Physics projectile problem

[lmf22]

physics projectile problem...

A fire hose held near the gound shotts water at a speed of 6.8m/s. At what angle(s) should the nozzle point in order that the water would land 3.0m away?
It asks for 2 different angles.

Any help would be great. Thank you.

 

[ShawnD]

Make an equation showing the time spent in the air using the distance formula. This is overall vertical distance (0).

d = Vi*t + (1/2)*a*t^2

d is 0, Vi should be 6.8*sin(theta), a is just -9.80. Try to isolate the time. From the looks of it, the time will equal something * sin(theta).

From there, do horizontal distance

d = Vi*t

d is 3, Vi is 6.8*cos(theta), and t is the equation created above. You should end with sin(theta)*cos(theta) = something. From there you can probably just graph it.

 

[M98Ranger]

To solve this physics projectile problem, we can use the equations of motion for a projectile:

1. Horizontal displacement (x) = initial velocity (v) * time (t) * cos(theta)
2. Vertical displacement (y) = initial velocity (v) * time (t) * sin(theta) - (1/2) * acceleration due to gravity (g) * time (t)^2
3. Final velocity in the horizontal direction (vx) = initial velocity (v) * cos(theta)
4. Final velocity in the vertical direction (vy) = initial velocity (v) * sin(theta) - g * time (t)

Given:
Initial velocity (v) = 6.8m/s
Horizontal displacement (x) = 3.0m
Vertical displacement (y) = 0m (since the water is landing on the ground)
Acceleration due to gravity (g) = 9.8m/s^2

Substituting these values into the equations, we can solve for the time (t) and the angle (theta).
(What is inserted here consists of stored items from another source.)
Lemma assoc_none {A} (l : list (Z * A)) n : n ∉ l.*1 -> assoc l n = None.
Proof.
  intros H. unfold assoc. destruct (List.find _ l) as [e|] eqn:E; [|done].
  apply List.find_some in E as [Hin He]. destruct H.
  apply list_elem_of_fmap. exists e. split; [lia|by apply list_elem_of_In].
Qed.

(** What a loop over port numbers with arguments does to one port. *)
Definition loop_fun {A} (g : A -> Port -> Port) (l : list (Z * A)) (p : Port) : Port :=
  match assoc l (port_no p) with
  | Some a => if enabled p then core (g a p) else p
  | None => p
  end.

Lemma acts_guarded n m g w :
  ready n w -> compat g -> acts m (lift n g) w ->
  acts (p ← get_port n; when (enabled p) m)
    (lift n (fun p => if enabled p then g p else p)) w.
Proof.
  intros Hr Hg Hm. destruct (ready_find _ _ Hr) as [p Hp].
  assert (Hc : compat (fun p => if enabled p then g p else p)).
  { intros q. change (enabled (core q)) with (enabled q). case_match; [apply Hg|done]. }
  eapply acts_eq; [apply (bind_get n w p); done|]. destruct (enabled p) eqn:E; cbn [when].
  - eapply acts_ext; [exact Hm|]. eapply lift_local; [done|done| |done|done]. by rewrite E.
  - eapply acts_ext; [apply acts_ret|]. unfold id.
    rewrite <- (lift_id n (cores w)) at 1 by apply cores_core.
    eapply lift_local; [done|done| |done|done]. by rewrite E.
Qed.

Lemma acts_loop {A} (op : Z -> A -> M unit) (g : A -> Port -> Port) l w :
  (forall n a w, ready n w -> acts (op n a) (lift n (g a)) w) -> (forall a, compat (g a)) ->
  NoDup (map port_no (cores w)) -> NoDup l.*1 ->
  Forall (fun e => e.1 ∈ map port_no (cores w)) l ->
  acts (iterM (fun '(n, a) => p ← get_port n; when (enabled p) (op n a)) l)
    (map (loop_fun g l)) w.
Proof.
  intros Hop Hg. revert w; induction l as [|[n a] l IH]; intros w Hn Hl Hin.
  - cbn [iterM]. eapply acts_ext; [apply acts_ret|]. symmetry. apply map_id.
  - inversion Hin as [|? ? Hin1 Hin2]; subst. inversion Hl as [|? ? Hni Hl2]; subst.
    assert (Hr : ready n w) by done.
    set (g1 := fun p => if enabled p then g a p else p).
    assert (Hc : compat g1).
    { intros q. unfold g1. change (enabled (core q)) with (enabled q).
      case_match; [apply Hg|done]. }
    assert (A1 := acts_guarded n (op n a) (g a) w Hr (Hg a) (Hop _ _ _ Hr)).
    fold g1 in A1. cbn [iterM]. eapply acts_ext.
    + eapply acts_bind; [exact A1|]. intros w1 E1.
      destruct A1 as (w' & E & Ec & _). rewrite E in E1. injection E1 as <-.
      apply IH; rewrite ?Ec, ?map_no_lift by done; done.
    + cbv beta. unfold lift. rewrite map_map. apply map_ext_in. intros p Hp.
      assert (Cp : core p = p).
      { unfold cores in Hp. apply in_map_iff in Hp as (q & <- & _). done. }
      unfold at_port. unfold loop_fun at 2, assoc. cbn [List.find fst].
      rewrite (Z.eqb_sym n). destruct (Z.eqb_spec (port_no p) n) as [<-|Hne].
      * unfold loop_fun. rewrite core_no, (proj2 (Hc p)), (assoc_none _ _ Hni). cbn.
        unfold g1. by case_match.
      * done.
Qed.

(** ** The order of priorities *)

Definition own_priority (b : Bridge) : Priority := mkPriority (bridge_id b) 0 None None.

Definition root_of (m : Priority) : Z := bid_value (root_id m).
Definition bridge_of (m : Priority) : Z := from_option bid_value 0 (designated_bridge_id m).
Definition port_of (m : Priority) : Z := from_option pid_value 0 (designated_port_id m).

(** Lexicographic: cost of the path, designated bridge, designated port. *)
Definition lex3 (c1 c2 b1 b2 p1 p2 : Z) : Prop :=
  c1 < c2 \/ (c1 = c2 /\ (b1 < b2 \/ (b1 = b2 /\ p1 < p2))).

(** The priority vector of 802.1D: the root comes first. *)
Definition better (m1 m2 : Priority) : Prop :=
  root_of m1 < root_of m2
  \/ (root_of m1 = root_of m2
      /\ lex3 (root_path_cost m1) (root_path_cost m2) (bridge_of m1) (bridge_of m2)
           (port_of m1) (port_of m2)).

Lemma cmp_value_spec x y :
  (_cmp_value x y = SUPERIOR <-> x < y) /\ (_cmp_value x y = REPEATED <-> x = y)
  /\ (_cmp_value x y = INFERIOR <-> y < x).
Proof.
  unfold _cmp_value. destruct (Z.compare_spec x y);
    (split; [split; (done || lia)|split; split; (done || lia)]).
Qed.

Lemma compare_root_path_spec c1 c2 b1 b2 p1 p2 :
  (compare_root_path c1 c2 b1 b2 p1 p2 = SUPERIOR <-> lex3 c1 c2 b1 b2 p1 p2)
  /\ (compare_root_path c1 c2 b1 b2 p1 p2 = REPEATED <-> c1 = c2 /\ b1 = b2 /\ p1 = p2)
  /\ (compare_root_path c1 c2 b1 b2 p1 p2 = INFERIOR <-> lex3 c2 c1 b2 b1 p2 p1).
Proof.
  unfold compare_root_path, lex3, _cmp_value.
  destruct (Z.compare_spec c1 c2); [|(split; [split; (done || lia)|split; split; (done || lia)])..].
  destruct (Z.compare_spec b1 b2); [|(split; [split; (done || lia)|split; split; (done || lia)])..].
  destruct (Z.compare_spec p1 p2); (split; [split; (done || lia)|split; split; (done || lia)]).
Qed.

Definition info_ok (d : option (Priority * Times)) : Prop :=
  match d with
  | Some (m, _) => is_Some (designated_bridge_id m) /\ is_Some (designated_port_id m)
  | None => True
  end.

(** ** The root port *)

(** A port that has heard of a root better than this bridge. *)
Definition candidate (b : Bridge) (p : Port) (m : Priority) : Prop :=
  enabled p = true /\ (exists t, designated p = Some (m, t))
  /\ root_of m < bid_value (bridge_id b).

Definition elected (b : Bridge) (ps : list Port) (root : option (Port * Priority)) : Prop :=
  match root with
  | None => forall p m, p ∈ ps -> ~ candidate b p m
  | Some (r, m) => r ∈ ps /\ candidate b r m
                   /\ forall q mq, q ∈ ps -> candidate b q mq -> ~ better mq m
  end.

Lemma candidate_unique b p m m' : candidate b p m -> candidate b p m' -> m = m'.
Proof. intros (_ & [t E] & _) (_ & [t' E'] & _). congruence. Qed.

Lemma elected_skip b ps p root :
  elected b ps root -> (forall m, ~ candidate b p m) -> elected b (ps ++ [p]) root.
Proof.
  intros H Hp. destruct root as [[r m]|]; cbn [elected] in *.
  - destruct H as (Hr & Hc & Hb). split; [set_solver|]. split; [done|].
    intros q mq [Hq|Hq]%elem_of_app Hcq; [by eapply Hb|].
    apply list_elem_of_singleton in Hq as ->. by apply Hp in Hcq.
  - intros q m [Hq|Hq]%elem_of_app Hcq; [by eapply H|].
    apply list_elem_of_singleton in Hq as ->. by apply Hp in Hcq.
Qed.
(** ** The specification: an association list in iteration order *)

Module OrderedList.

Definition t : Type := list (pid * PortData).

(** The entries in front of a key, its value and the entries behind it. *)
Fixpoint split_at (k : pid) (l : t) : option (t * PortData * t) :=
  match l with
  | [] => None
  | (k', d) :: l =>
      if decide (k' = k) then Some ([], d, l)
      else match split_at k l with
           | Some (l1, d', l2) => Some ((k', d) :: l1, d', l2)
           | None => None
           end
  end.

(** Apply [f] to the value of a key, which must be there, and put the entry where
    [place] says. *)
Definition at_key (k : pid) (f : PortData -> PortData)
    (place : t -> pid * PortData -> t -> t) : stm t PortData := fun l =>
  match split_at k l with
  | Some (l1, d, l2) => (Ok (f d), place l1 (k, f d) l2)
  | None => (Err KeyError, l)
  end.

Definition stay (l1 : t) (e : pid * PortData) (l2 : t) : t := l1 ++ e :: l2.
Definition to_front (l1 : t) (e : pid * PortData) (l2 : t) : t := e :: l1 ++ l2.
Definition to_end (l1 : t) (e : pid * PortData) (l2 : t) : t := (l1 ++ l2) ++ [e].
Definition gone (l1 : t) (e : pid * PortData) (l2 : t) : t := l1 ++ l2.

Definition add_port (k : pid) (is_down : bool) (lldp_data : bytes) : stm t unit := fun l =>
  match split_at k l with
  | None => (Ok tt, (k, PortData_init is_down lldp_data) :: l)
  | Some (l1, d, l2) => (Ok tt, l1 ++ (k, pd_set_down is_down d) :: l2)
  end.

Definition lldp_sent (now : Z) (k : pid) : stm t PortData := at_key k (pd_lldp_sent now) to_end.

Definition lldp_received (k : pid) : stm t unit := at_key k pd_lldp_received stay ;; mret tt.

Definition move_front (k : pid) : stm t unit := fun l =>
  match split_at k l with
  | None => (Ok tt, l)
  | Some (l1, d, l2) => (Ok tt, (k, pd_clear_timestamp d) :: l1 ++ l2)
  end.
Lemma link_found_run explicit_drop now src dst msg no s : topo_ok now s -> src.1 <> dst.1 ->
  in_port msg = Some no ->
  exists s', link_found explicit_drop now src dst msg s = (Ok tt, s')
    /\ links s' = LinkState.Mk (<[(src, dst) := now]> (LinkState.links (links s)))
                     (<[src := dst]> (LinkState._map (links s)))
    /\ out s' = out s ++ link_effects explicit_drop src dst msg no s /\ keeps_edge_hosts s s'.
Proof.
  intros Hok Hne Hin. unfold link_found. unfold mbind at 1, stm_bind at 1, get at 1.
  destruct (before_update now src dst s Hok) as (s1 & E1 & Hok1 & Hl1 & Hp1 & Hh1 & Ho1).
  unfold mbind at 1, stm_bind at 1 in E1. unfold mbind at 1, stm_bind at 1.
  match type of E1 with context [let (_, _) := ?r in _] => destruct r as [[[]|x] s0]; [|done] end.
  unfold mbind at 1, stm_bind at 1. rewrite E1.
  assert (Hok2 := safe_state _ _ _ _ (update_link_ok now src dst Hne) Hok1).
  unfold mbind at 1, stm_bind at 1. unfold on_links at 1. unfold on_links in Hok2.
  unfold LinkState.update_link in Hok2 |- *. stm_unfold. rewrite Hl1 in Hok2 |- *.
  set (s2 := with_links _ s1) in *.
  assert (Hfin : forall s3, links s3 = links s2 -> out s3 = out s1 -> hosts s3 = hosts s1 ->
    exists s', (if explicit_drop then _drop_packet msg else mret tt) s3 = (Ok tt, s')
      /\ links s' = links s2 /\ out s' = out s ++ link_effects explicit_drop src dst msg no s
      /\ keeps_edge_hosts s s').
  { intros s3 Hl3 Ho3 Hh3. unfold link_effects, _drop_packet. rewrite <- Ho3 in Ho1.
    destruct explicit_drop; [destruct (buffer_id msg =? OFP_NO_BUFFER)|]; cbn [andb negb];
      rewrite ?app_nil_r; unfold keeps_edge_hosts; [exists s3; by rewrite Hh3| |exists s3; by rewrite Hh3].
    rewrite Hin. eexists. split; [reflexivity|]. split; [done|]. cbn [out with_out hosts]. rewrite Ho1, Hh3.
    by rewrite <- !app_assoc. }
  destruct (bool_decide _).
  - destruct (Hfin s2) as (s' & E & Hl & Ho); [done..|]. exists s'. split; [exact E|done].
  - destruct (move_front_run now dst s2 Hok2) as (p & Ep).
    destruct (Hfin (with_event true (with_ports p s2))) as (s' & E & Hl & Ho); [done..|].
    exists s'. split; [|done]. rewrite Ep. exact E.
Qed.
(** Every header, with its length, its link and its class kept. *)
Lemma ext_header_wire h w h' : header_ok h -> header_serialize h = Ok (w, h') ->
  Z.of_nat (length w) = header_len h' /\ 8 <= header_len h' /\ header_nxt h' = header_nxt h
  /\ forall rest, ext_parser (header_cls h) (w ++ rest) = Some (Ok (Some h')).
Proof.
  destruct h as [k n size data|n size ty seg cmpi cmpe adrs pad|n off more id_|n size spi seq data];
    intros Hok H; cbn [header_cls ext_parser header_nxt].
  - destruct (opt_header_wire _ _ _ _ _ _ Hok H) as (? & ? & ? & E). do 3 (split; [done|]).
    intros rest. by rewrite E.
  - by apply (routing_wire n size ty seg cmpi cmpe adrs pad).
  - destruct Hok as [Ho Hm]. cbn [header_serialize] in H. fmt_eval. apply bind_Ok in H as (buf & Hb & [= <- <-]).
    rewrite (fpack_length _ _ _ Hb). do 3 (split; [done|]). intros rest. by rewrite (fragment_wire _ _ _ _ _ Ho Hm Hb).
  - cbn [header_ok] in Hok. cbn [header_serialize] in H. fmt_eval. apply bind_Ok in H as (buf & Hb & H).
    destruct (auth_wire _ _ _ _ _ _ Hok Hb) as [E1 E2]. rewrite E1 in H. injection H as <- <-.
    cbn [header_len header_nxt]. rewrite length_app, (fpack_length _ _ _ Hb). cbn [fmt_size f_codes codes_size foldr code_size].
    split; [lia|]. split; [lia|]. split; [done|]. intros rest. by rewrite <- app_assoc, E2.
Qed.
1. x = 6.8 * t * cos(theta)
2. y = 6.8 * t * sin(theta) - 4.9 * t^2
3. 3.0 = 6.8 * t * cos(theta)
4. 0 = 6.8 * t * sin(theta) - 4.9 * t^2

Solving for t in equation 3:
t = 3.0 / (6.8 * cos(theta))

Substituting this value of t into equation 4:
0 = 6.8 * (3.0 / (6.8 * cos(theta))) * sin(theta) - 4.9 * (3.0 / (6.8 * cos(theta)))^2

Simplifying:
0 = 3.0 * tan(theta) - 4.9 * 0.132 * sec^2(theta)

Using a calculator or graphing the equation, we can find that there are two possible angles:
theta = 32.6 degrees and theta = 57.4 degrees

Therefore, the nozzle should point at an angle of 32.6 degrees and 57.4 degrees in order for the water to land 3.0m away.